(* ===== verification/RbTree.v ===== *)
(** * Red-black trees

    Models [librbtree/src/rbtree.zig]: intrusive red-black trees with parent
    pointers and one sentinel, [nil], that all trees share.  A node is its
    address; the memory maps addresses to nodes, and the key of a node, which its
    owner keeps, is a function of its address.  Loops over the tree run for at
    most as many rounds as there are nodes in memory. *)

From S2P Require Import Prelude.

Inductive color := black | red.
#[export] Instance color_eq_dec : EqDecision color.
Proof. solve_decision. Defined.

Record RbNode := Rb { left : Z; right : Z; parent : Z; col : color }.
#[export] Instance RbNode_eq_dec : EqDecision RbNode.
Proof. solve_decision. Defined.

(** The address of the sentinel. *)
Definition nil : Z := 0.

(** A tree, with the memory that its nodes are in. *)
Record rbtree := RbTree { root : Z; len : Z; mem : gmap Z RbNode; nil_init : bool }.

Definition set_left (v : Z) (n : RbNode) : RbNode := Rb v (right n) (parent n) (col n).
Definition set_right (v : Z) (n : RbNode) : RbNode := Rb (left n) v (parent n) (col n).
Definition set_parent (v : Z) (n : RbNode) : RbNode := Rb (left n) (right n) v (col n).
Definition set_col (c : color) (n : RbNode) : RbNode := Rb (left n) (right n) (parent n) c.

(** Read a field of the node at [p], and change the node. *)
Definition rd {A} (f : RbNode -> A) (p : Z) : M rbtree A := t ← get; n ← access (mem t !! p); mret (f n).
Definition wr (f : RbNode -> RbNode) (p : Z) : M rbtree unit :=
  t ← get; n ← access (mem t !! p); put (RbTree (root t) (len t) (<[p := f n]> (mem t)) (nil_init t)).
Definition set_root (r : Z) : M rbtree unit := modify (fun t => RbTree r (len t) (mem t) (nil_init t)).
Definition set_len (f : Z -> Z) : M rbtree unit := modify (fun t => RbTree (root t) (f (len t)) (mem t) (nil_init t)).
Definition bound : M rbtree nat := gets (fun t => S (size (mem t))).

(** ** Nodes *)

Fixpoint minChild_loop (fuel : nat) (x : Z) : M rbtree Z :=
  match fuel with
  | O => throw OutOfFuel
  | S fuel => l ← rd left x; if bool_decide (l = nil) then mret x else minChild_loop fuel l
  end.
Definition minChild (x : Z) : M rbtree Z := n ← bound; minChild_loop n x.
Fixpoint maxChild_loop (fuel : nat) (x : Z) : M rbtree Z :=
  match fuel with
  | O => throw OutOfFuel
  | S fuel => r ← rd right x; if bool_decide (r = nil) then mret x else maxChild_loop fuel r
  end.
Definition maxChild (x : Z) : M rbtree Z := n ← bound; maxChild_loop n x.

Fixpoint succ_loop (fuel : nat) (x y : Z) : M rbtree Z :=
  match fuel with
  | O => throw OutOfFuel
  | S fuel =>
    if bool_decide (y = nil) then mret y
    else
      r ← rd right y;
      if bool_decide (x = r) then y' ← rd parent y; succ_loop fuel y y' else mret y
  end.
Definition succ (x : Z) : M rbtree Z :=
  r ← rd right x;
  if bool_decide (r ≠ nil) then minChild r else y ← rd parent x; n ← bound; succ_loop n x y.
Fixpoint pred_loop (fuel : nat) (x y : Z) : M rbtree Z :=
  match fuel with
  | O => throw OutOfFuel
  | S fuel =>
    if bool_decide (y = nil) then mret y
    else
      l ← rd left y;
      if bool_decide (x = l) then y' ← rd parent y; pred_loop fuel y y' else mret y
  end.
Definition pred (x : Z) : M rbtree Z :=
  l ← rd left x;
  if bool_decide (l ≠ nil) then maxChild l else y ← rd parent x; n ← bound; pred_loop n x y.

Definition nilChecked (x : Z) : option Z := if bool_decide (x ≠ nil) then Some x else None.

(** ** Rotations and transplanting *)

Definition leftRotate (x : Z) : M rbtree unit :=
  y ← rd right x;
  yl ← rd left y;
  wr (set_right yl) x;;
  when (bool_decide (yl ≠ nil)) (wr (set_parent x) yl);;
  xp ← rd parent x;
  wr (set_parent xp) y;;
  (if bool_decide (xp = nil) then set_root y
   else
     pl ← rd left xp;
     if bool_decide (x = pl) then wr (set_left y) xp else wr (set_right y) xp);;
  wr (set_left x) y;;
  wr (set_parent y) x.
Definition rightRotate (x : Z) : M rbtree unit :=
  y ← rd left x;
  yr ← rd right y;
  wr (set_left yr) x;;
  when (bool_decide (yr ≠ nil)) (wr (set_parent x) yr);;
  xp ← rd parent x;
  wr (set_parent xp) y;;
  (if bool_decide (xp = nil) then set_root y
   else
     pr ← rd right xp;
     if bool_decide (x = pr) then wr (set_right y) xp else wr (set_left y) xp);;
  wr (set_right x) y;;
  wr (set_parent y) x.

Definition transplant (u v : Z) : M rbtree unit :=
  up ← rd parent u;
  (if bool_decide (up = nil) then set_root v
   else
     pl ← rd left up;
     if bool_decide (u = pl) then wr (set_left v) up else wr (set_right v) up);;
  up ← rd parent u;
  wr (set_parent up) v.

(** ** Repair after an insertion and after a removal *)

Fixpoint insertFixup_loop (fuel : nat) (z : Z) : M rbtree unit :=
  match fuel with
  | O => throw OutOfFuel
  | S fuel =>
    p ← rd parent z;
    pc ← rd col p;
    if bool_decide (pc = red) then
      g ← rd parent p;
      gl ← rd left g;
      if bool_decide (p = gl) then
        u ← rd right g;
        uc ← rd col u;
        if bool_decide (uc = red) then
          wr (set_col black) p;; wr (set_col black) u;; wr (set_col red) g;; insertFixup_loop fuel g
        else
          pr ← rd right p;
          '(z, p, g) ← (if bool_decide (z = pr) then
                          leftRotate p;; p' ← rd parent p; g' ← rd parent p'; mret (p, p', g')
                        else mret (z, p, g));
          wr (set_col black) p;; wr (set_col red) g;; rightRotate g;; insertFixup_loop fuel z
      else
        u ← rd left g;
        uc ← rd col u;
        if bool_decide (uc = red) then
          wr (set_col black) p;; wr (set_col black) u;; wr (set_col red) g;; insertFixup_loop fuel g
        else
          pl ← rd left p;
          '(z, p, g) ← (if bool_decide (z = pl) then
                          rightRotate p;; p' ← rd parent p; g' ← rd parent p'; mret (p, p', g')
                        else mret (z, p, g));
          wr (set_col black) p;; wr (set_col red) g;; leftRotate g;; insertFixup_loop fuel z
    else mret tt
  end.
Definition blacken_root : M rbtree unit := t ← get; wr (set_col black) (root t).
Definition insertFixup (node : Z) : M rbtree unit := n ← bound; insertFixup_loop n node;; blacken_root.

Fixpoint eraseFixup_loop (fuel : nat) (x : Z) : M rbtree unit :=
  match fuel with
  | O => throw OutOfFuel
  | S fuel =>
    t ← get;
    xc ← rd col x;
    if bool_decide (x ≠ root t) && bool_decide (xc = black) then
      xp ← rd parent x;
      pl ← rd left xp;
      if bool_decide (x = pl) then
        w ← rd right xp;
        wc ← rd col w;
        w ← (if bool_decide (wc = red) then
               wr (set_col black) w;; xp ← rd parent x; wr (set_col red) xp;;
               xp ← rd parent x; leftRotate xp;;
               xp ← rd parent x; rd right xp
             else mret w);
        wl ← rd left w; wlc ← rd col wl;
        wr' ← rd right w; wrc ← rd col wr';
        if bool_decide (wlc = black) && bool_decide (wrc = black) then
          wr (set_col red) w;; xp ← rd parent x; eraseFixup_loop fuel xp
        else
          w ← (if bool_decide (wrc = black) then
                 wl ← rd left w; wr (set_col black) wl;; wr (set_col red) w;; rightRotate w;;
                 xp ← rd parent x; rd right xp
               else mret w);
          xp ← rd parent x; pc ← rd col xp;
          wr (set_col pc) w;;
          wr (set_col black) xp;;
          w' ← rd right w; wr (set_col black) w';;
          xp ← rd parent x; leftRotate xp;;
          t ← get; eraseFixup_loop fuel (root t)
      else
        w ← rd left xp;
        wc ← rd col w;
        w ← (if bool_decide (wc = red) then
               wr (set_col black) w;; wp ← rd parent w; wr (set_col red) wp;;
               xp ← rd parent x; rightRotate xp;;
               xp ← rd parent x; rd left xp
             else mret w);
        wr' ← rd right w; wrc ← rd col wr';
        wl ← rd left w; wlc ← rd col wl;
        if bool_decide (wrc = black) && bool_decide (wlc = black) then
          wr (set_col red) w;; xp ← rd parent x; eraseFixup_loop fuel xp
        else
          w ← (if bool_decide (wlc = black) then
                 w' ← rd right w; wr (set_col black) w';; wr (set_col red) w;; leftRotate w;;
                 xp ← rd parent x; rd left xp
               else mret w);
          xp ← rd parent x; pc ← rd col xp;
          wr (set_col pc) w;;
          wr (set_col black) xp;;
          wl ← rd left w; wr (set_col black) wl;;
          xp ← rd parent x; rightRotate xp;;
          t ← get; eraseFixup_loop fuel (root t)
    else mret tt
  end.
(** The root is painted black, and not the node where the loop stopped. *)
Definition eraseFixup (node : Z) : M rbtree unit := n ← bound; eraseFixup_loop n node;; blacken_root.

(** ** Trees *)

(** The first tree initialises the sentinel. *)
Definition init : M rbtree unit :=
  t ← get;
  put (RbTree nil 0 (if nil_init t then mem t else <[nil := Rb nil nil nil black]> (mem t)) true).

Section keys.
Context (key : Z -> Z).

Fixpoint lowerBound_loop (fuel : nat) (k p x : Z) : M rbtree Z :=
  match fuel with
  | O => throw OutOfFuel
  | S fuel =>
    if bool_decide (x = nil) then mret p
    else
      match key x ?= k with
      | Lt => r ← rd right x; lowerBound_loop fuel k p r
      | Eq | Gt => l ← rd left x; lowerBound_loop fuel k x l
      end
  end.
Definition lowerBound (k : Z) : M rbtree (option Z) :=
  n ← bound; t ← get; p ← lowerBound_loop n k nil (root t); mret (nilChecked p).

Fixpoint find_loop (fuel : nat) (k x : Z) : M rbtree (option Z) :=
  match fuel with
  | O => throw OutOfFuel
  | S fuel =>
    if bool_decide (x = nil) then mret None
    else
      match key x ?= k with
      | Lt => r ← rd right x; find_loop fuel k r
      | Eq => mret (Some x)
      | Gt => l ← rd left x; find_loop fuel k l
      end
  end.
Definition find (k : Z) : M rbtree (option Z) := n ← bound; t ← get; find_loop n k (root t).

(** The node that [z] goes below, when equal keys go to the right. *)
Fixpoint add_loop (fuel : nat) (k y x : Z) : M rbtree Z :=
  match fuel with
  | O => throw OutOfFuel
  | S fuel =>
    if bool_decide (x = nil) then mret y
    else
      match key x ?= k with
      | Lt | Eq => r ← rd right x; add_loop fuel k x r
      | Gt => l ← rd left x; add_loop fuel k x l
      end
  end.
Definition link (y z : Z) : M rbtree unit :=
  if bool_decide (y = nil) then set_root z
  else
    match key y ?= key z with
    | Lt | Eq => wr (set_right z) y
    | Gt => wr (set_left z) y
    end.
Definition add (z : Z) : M rbtree unit :=
  n ← bound; t ← get;
  y ← add_loop n (key z) nil (root t);
  wr (set_left nil) z;; wr (set_right nil) z;; wr (set_parent y) z;; wr (set_col red) z;;
  link y z;;
  insertFixup z;;
  set_len (Z.add 1).

(** Either the node with the key, or the node that [z] goes below. *)
Fixpoint findOrAdd_loop (fuel : nat) (k y x : Z) : M rbtree (Z + Z) :=
  match fuel with
  | O => throw OutOfFuel
  | S fuel =>
    if bool_decide (x = nil) then mret (inr y)
    else
      match key x ?= k with
      | Lt => r ← rd right x; findOrAdd_loop fuel k x r
      | Eq => mret (inl x)
      | Gt => l ← rd left x; findOrAdd_loop fuel k x l
      end
  end.
Definition link_new (y z : Z) : M rbtree unit :=
  if bool_decide (y = nil) then set_root z
  else
    match key y ?= key z with
    | Lt => wr (set_right z) y
    | Eq => throw Undefined
    | Gt => wr (set_left z) y
    end.
Definition findOrAdd (z : Z) : M rbtree (option Z) :=
  n ← bound; t ← get;
  r ← findOrAdd_loop n (key z) nil (root t);
  match r with
  | inl x => mret (Some x)
  | inr y =>
    wr (set_left nil) z;; wr (set_right nil) z;; wr (set_parent y) z;; wr (set_col red) z;;
    link_new y z;;
    insertFixup z;;
    set_len (Z.add 1);;
    mret None
  end.
End keys.

(** The branch for a node with two children: its successor takes its place.
    Returns the successor's old color and the child that moved up. *)
Definition replace_by_succ (z : Z) : M rbtree (color * Z) :=
  zr ← rd right z;
  y ← minChild zr;
  yc ← rd col y;
  x ← rd right y;
  yp ← rd parent y;
  (if bool_decide (yp = z) then wr (set_parent y) x
   else
     transplant y x;;
     zr ← rd right z;
     wr (set_right zr) y;;
     wr (set_parent y) zr);;
  transplant z y;;
  zl ← rd left z;
  wr (set_left zl) y;;
  wr (set_parent y) zl;;
  zc ← rd col z;
  wr (set_col zc) y;;
  mret (yc, x).
Definition erase (z : Z) : M rbtree (option Z) :=
  yc ← rd col z;
  next ← succ z;
  zl ← rd left z;
  zr ← rd right z;
  '(yc, x) ← (if bool_decide (zl = nil) then transplant z zr;; mret (yc, zr)
              else if bool_decide (zr = nil) then transplant z zl;; mret (yc, zl)
              else replace_by_succ z);
  when (bool_decide (yc = black)) (eraseFixup x);;
  set_len (fun n => n - 1);;
  mret (nilChecked next).

Definition min : M rbtree (option Z) := t ← get; x ← minChild (root t); mret (nilChecked x).
Definition max : M rbtree (option Z) := t ← get; x ← maxChild (root t); mret (nilChecked x).
(** The iterator holds the node that [next] returns. *)
Definition iter : M rbtree Z := t ← get; minChild (root t).
Definition next (cur : Z) : M rbtree (option Z * Z) := s ← succ cur; mret (nilChecked cur, s).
▬▬▬▬▬▬▬▬▬▬
## What is required
All that is needed is the exact run of lines above from the line containing "x; add_loop fuel k x l" through the line containing "Definition link_new (y", both of them included.

## Solved exercise
      | Gt => l ← rd left x; add_loop fuel k x l
      end
  end.
Definition link (y z : Z) : M rbtree unit :=
  if bool_decide (y = nil) then set_root z
  else
    match key y ?= key z with
    | Lt | Eq => wr (set_right z) y
    | Gt => wr (set_left z) y
    end.
Definition add (z : Z) : M rbtree unit :=
  n ← bound; t ← get;
  y ← add_loop n (key z) nil (root t);
  wr (set_left nil) z;; wr (set_right nil) z;; wr (set_parent y) z;; wr (set_col red) z;;
  link y z;;
  insertFixup z;;
  set_len (Z.add 1).

(** Either the node with the key, or the node that [z] goes below. *)
Fixpoint findOrAdd_loop (fuel : nat) (k y x : Z) : M rbtree (Z + Z) :=
  match fuel with
  | O => throw OutOfFuel
  | S fuel =>
    if bool_decide (x = nil) then mret (inr y)
    else
      match key x ?= k with
      | Lt => r ← rd right x; findOrAdd_loop fuel k x r
      | Eq => mret (inl x)
      | Gt => l ← rd left x; findOrAdd_loop fuel k x l
      end
  end.
Definition link_new (y z : Z) : M rbtree unit :=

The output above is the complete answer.